Redundant and differential roles of transcription factors Gli1 and Gli2 in the development of mouse fetal Leydig cells.

Appearance of mouse fetal Leydig cells requires activation of the Hedgehog pathway. Upon binding to the membrane-bound receptor patched, Hedgehog ligands induce intracellular responses via a combined effect of Gli transcription factors. Szczepny et al. (Biol Reprod 2009; 80:258-263) found that Gli1, one of the three Gli transcription factors, is present in the fetal testis and that its expression is suppressed by the Hedgehog inhibitor cyclopamine. In this study, we investigated the involvement of the Gli1 and Gli2 factors in mouse fetal Leydig cell differentiation.

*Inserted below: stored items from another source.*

(** * Battery Cell Monitor (demo.py): the session workflow

    A shallow embedding of the state handling of [src/demo.py]: the three
    entries of [st.session_state] ([cells_data], [cell_types], [step]) and
    the five widget handlers that write to them (Reset All, Add Cell,
    Continue to Monitoring Dashboard, Back to Cell Setup and the per-cell
    current input), plus the Quick Stats block of the sidebar and what the
    two pages compute from the session: column counts, progress values,
    battery levels, cell titles, widget keys, colours and the rows of the
    data frame.

    Conventions of the embedding.
    - Python floats are modelled by rationals ([Q]); [==] and [!=] on
      floats are [Qeq_bool], and the literals [3.2], [0.0], ... are the
      rationals they denote.  A rational stands for the binary64 number
      nearest to it.
    - The product of two floats (line 206) is the binary64 product: both
      factors are taken to the nearest binary64 number, and so is their
      exact product ([Py.fmul]).  Overflow to infinity is not modelled; the
      products of the script are below 361.
    - [round(x, n)] is rounding to [n] decimals, ties to even.
    - A Python [dict] keeps insertion order, so [cells_data] is an
      association list in insertion order; assigning to an existing key
      keeps its position, assigning to a new key appends.
    - [random.uniform(25, 40)] is an explicit input of the Add Cell handler.
    - One user action is one event; the script is re-run after each, and a
      handler whose widget is not rendered (or is disabled) does nothing. *)

From Stdlib Require Import ZArith QArith Qround Qpower List String Ascii Bool.
From Stdlib Require Import Lia Lqa.
From Stdlib Require Import Decimal DecimalString DecimalNat.
Import ListNotations.

Local Open Scope string_scope.
Local Open Scope Q_scope.

(** ** Python primitives used by the script *)

Module Py.

(** Nearest integer, ties to even. *)
Definition round_half_even (q : Q) : Z :=
  let n := Qnum q in
  let d := Zpos (Qden q) in
  let f := (n / d)%Z in
  match (2 * (n mod d) ?= d)%Z with
  | Lt => f
  | Gt => (f + 1)%Z
  | Eq => if Z.even f then f else (f + 1)%Z
  end.

Fixpoint pow10 (ndigits : nat) : positive :=
  match ndigits with
  | O => 1%positive
  | S n => (10 * pow10 n)%positive
  end.

(** [round(x, ndigits)] *)
Definition round (x : Q) (ndigits : nat) : Q :=
  round_half_even (x * (Zpos (pow10 ndigits) # 1)) # pow10 ndigits.

(** The binary exponent of a positive rational [q]: the [e] with
    [2 ^ e <= q < 2 ^ (e + 1)]. *)
Definition binade (q : Q) : Z :=
  let e0 := (Z.log2 (Qnum q) - Z.log2 (Zpos (Qden q)))%Z in
  if Qle_bool (2 ^ e0) q then e0 else (e0 - 1)%Z.

(** The binary64 number nearest to a positive rational, ties to even: 53
    bits of precision, and the fixed spacing [2 ^ (-1074)] below
    [2 ^ (-1022)]. *)
Definition fl_pos (q : Q) : Q :=
  let e := Z.max (binade q) (-1022) in
  let ulp := 2 ^ (e - 52) in
  inject_Z (round_half_even (q / ulp)) * ulp.

(** The binary64 number nearest to a rational. *)
Definition fl (x : Q) : Q :=
  let q := Qred x in
  match Qnum q with
  | Z0 => 0
  | Zpos _ => fl_pos q
  | Zneg _ => - fl_pos (- q)
  end.

(** [a * b] on floats. *)
Definition fmul (a b : Q) : Q := fl (fl a * fl b).

(** [str(n)] for a non-negative integer, as an f-string prints it. *)
Definition str (n : nat) : string :=
  NilEmpty.string_of_uint (Nat.to_uint n).

Definition lower_ascii (c : ascii) : ascii :=
  let n := nat_of_ascii c in
  if ((65 <=? n) && (n <=? 90))%nat then ascii_of_nat (n + 32) else c.

(** [s.lower()] *)
Fixpoint lower (s : string) : string :=
  match s with
  | EmptyString => EmptyString
  | String c s' => String (lower_ascii c) (lower s')
  end.

(** A [dict] with string keys, in insertion order. *)
Definition dict (V : Type) : Type := list (string * V).

(** [d[k]] / [k in d] *)
Fixpoint get {V : Type} (k : string) (d : dict V) : option V :=
  match d with
  | [] => None
  | (k', v) :: d' => if String.eqb k' k then Some v else get k d'
  end.

(** [d[k] = v] *)
Fixpoint set {V : Type} (k : string) (v : V) (d : dict V) : dict V :=
  match d with
  | [] => [(k, v)]
  | (k', v') :: d' =>
      if String.eqb k' k then (k', v) :: d' else (k', v') :: set k v d'
  end.

(** [list(d.keys())] and [d.values()] *)
Definition keys {V : Type} (d : dict V) : list string := map fst d.
Definition values {V : Type} (d : dict V) : list V := map snd d.

(** [sum(xs)] *)
Definition sum (xs : list Q) : Q := fold_left Qplus xs 0.

(** [np.mean(xs)] on a non-empty list *)
Definition mean (xs : list Q) : Q := sum xs / inject_Z (Z.of_nat (List.length xs)).

End Py.

(** ** Session state *)

(** The dict stored under each key of [cells_data] (lines 132-140). *)
Record Cell : Type := mkCell {
  voltage : Q;
  current : Q;
  temp : Q;
  capacity : Q;
  min_voltage : Q;
  max_voltage : Q;
  type : string
}.

(** [st.session_state] (lines 62-67). *)
Record Session : Type := mkSession {
  cells_data : Py.dict Cell;
  cell_types : list string;
  step : Z
}.

(** First run of the script: nothing is in the session state yet. *)
Definition init : Session :=
  {| cells_data := []; cell_types := []; step := 1 |}.

Definition cell_type_options : list string :=
  ["Select cell type..."; "LFP"; "NMC"].

(** ** Handlers *)

(** Reset All (lines 78-82); the button is in the sidebar, always shown. *)
Definition reset_all (s : Session) : Session :=
  {| cells_data := []; cell_types := []; step := 1 |}.

(** The [disabled=] argument of the Add Cell button (line 121). *)
Definition add_cell_disabled (selected_type : string) (s : Session) : bool :=
  (selected_type =? "Select cell type...")
  || (8 <=? List.length (cell_types s))%nat.

(** The key built at line 126. *)
Definition make_cell_key (n : nat) (cell_type : string) : string :=
  "cell_" ++ Py.str n ++ "_" ++ cell_type.

(** Add Cell (lines 120-141).  [u] is the value of
    [random.uniform(25, 40)].  The button is rendered in step 1 only. *)
Definition add_cell (selected_type : string) (u : Q) (s : Session) : Session :=
  if negb (step s =? 1)%Z then s
  else if add_cell_disabled selected_type s then s
  else
    let cell_type := Py.lower selected_type in
    let cell_types' := (cell_types s ++ [cell_type])%list in
    let cell_key := make_cell_key (List.length cell_types') cell_type in
    let voltage := if cell_type =? "lfp" then 32 # 10 else 36 # 10 in
    let min_voltage := if cell_type =? "lfp" then 28 # 10 else 32 # 10 in
    let max_voltage := if cell_type =? "lfp" then 36 # 10 else 40 # 10 in
    let temp := Py.round u 1 in
    {| cells_data :=
         Py.set cell_key
           {| voltage := voltage;
              current := 0;
              temp := temp;
              capacity := 0;
              min_voltage := min_voltage;
              max_voltage := max_voltage;
              type := cell_type |}
           (cells_data s);
       cell_types := cell_types';
       step := step s |}.

(** Continue to Monitoring Dashboard (lines 144, 166-168): rendered in step
    1, inside [if st.session_state.cell_types:]. *)
Definition continue_to_monitoring (s : Session) : Session :=
  if negb (step s =? 1)%Z then s
  else match cell_types s with
       | [] => s
       | _ :: _ =>
           {| cells_data := cells_data s;
              cell_types := cell_types s;
              step := 2 |}
       end.

(** Back to Cell Setup (lines 171, 177-179): rendered in step 2. *)
Definition back_to_setup (s : Session) : Session :=
  if negb (step s =? 2)%Z then s
  else {| cells_data := cells_data s;
          cell_types := cell_types s;
          step := 1 |}.

(** The current input of one cell (lines 188-206): rendered in step 2 for
    each key of [cells_data]; [new_current] is what the number input
    returns.  The product of line 206 is a product of floats. *)
Definition set_current (cell_key : string) (new_current : Q) (s : Session)
  : Session :=
  if negb (step s =? 2)%Z then s
  else match Py.get cell_key (cells_data s) with
       | None => s
       | Some cell =>
           if negb (Qeq_bool new_current (current cell)) then
             let cell1 :=
               {| voltage := voltage cell;
                  current := new_current;
                  temp := temp cell;
                  capacity := capacity cell;
                  min_voltage := min_voltage cell;
                  max_voltage := max_voltage cell;
                  type := type cell |} in
             let cell2 :=
               {| voltage := voltage cell1;
                  current := current cell1;
                  temp := temp cell1;
                  capacity := Py.round (Py.fmul (voltage cell1) new_current) 2;
                  min_voltage := min_voltage cell1;
                  max_voltage := max_voltage cell1;
                  type := type cell1 |} in
             {| cells_data := Py.set cell_key cell2 (cells_data s);
                cell_types := cell_types s;
                step := step s |}
           else s
       end.

(** Quick Stats (lines 92-96): [(total_cells, avg_temp, total_capacity)],
    computed only under [if st.session_state.cells_data:]. *)
Definition quick_stats (s : Session) : option (nat * Q * Q) :=
  match cells_data s with
  | [] => None
  | _ :: _ =>
      let total_cells := List.length (cells_data s) in
      let avg_temp := Py.mean (map temp (Py.values (cells_data s))) in
      let total_capacity := Py.sum (map capacity (Py.values (cells_data s))) in
      Some (total_cells, avg_temp, total_capacity)
  end.

(** ** Events and runs *)

Inductive Event : Type :=
| ResetAll
| AddCell (selected_type : string) (u : Q)
| ContinueToMonitoring
| BackToSetup
| SetCurrent (cell_key : string) (new_current : Q).

Definition handle (e : Event) (s : Session) : Session :=
  match e with
  | ResetAll => reset_all s
  | AddCell selected_type u => add_cell selected_type u s
  | ContinueToMonitoring => continue_to_monitoring s
  | BackToSetup => back_to_setup s
  | SetCurrent cell_key new_current => set_current cell_key new_current s
  end.

Definition run (es : list Event) (s : Session) : Session :=
  fold_left (fun s e => handle e s) es s.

The Gli1 and Gli2 transcription factors showed an overlapping expression pattern in the testis interstitium at the time when fetal Leydig cells appear. Despite their similar expression, Gli1 and Gli2 patterns were differentially regulated. Initial Gli1 and Gli2 expression depends upon an active Hedgehog pathway; however, maintenance of only Gli1, but not Gli2, expression requires activation of the pathway. Inactivation of either the Gli1 or Gli2 gene did not affect fetal Leydig cell development and testis morphology, suggesting a functional redundancy. When the transcriptional activity of both GLI1 and GLI2 was suppressed by a selective inhibitor, GANT61, in cultured fetal testes before the appearance of fetal Leydig cells, Gli1 and Gli2 expression and steroidogenic marker activity were completely abolished. However at later stages when Leydig cells were already present, GANT61 treatment inhibited Gli1 expression but had no effects on Gli2 expression and fetal Leydig cell appearance. Our results reveal overlapping and redundant Gli1 and Gli2 roles in fetal Leydig cell differentiation and a novel regulation of Gli2 expression in the fetal testis.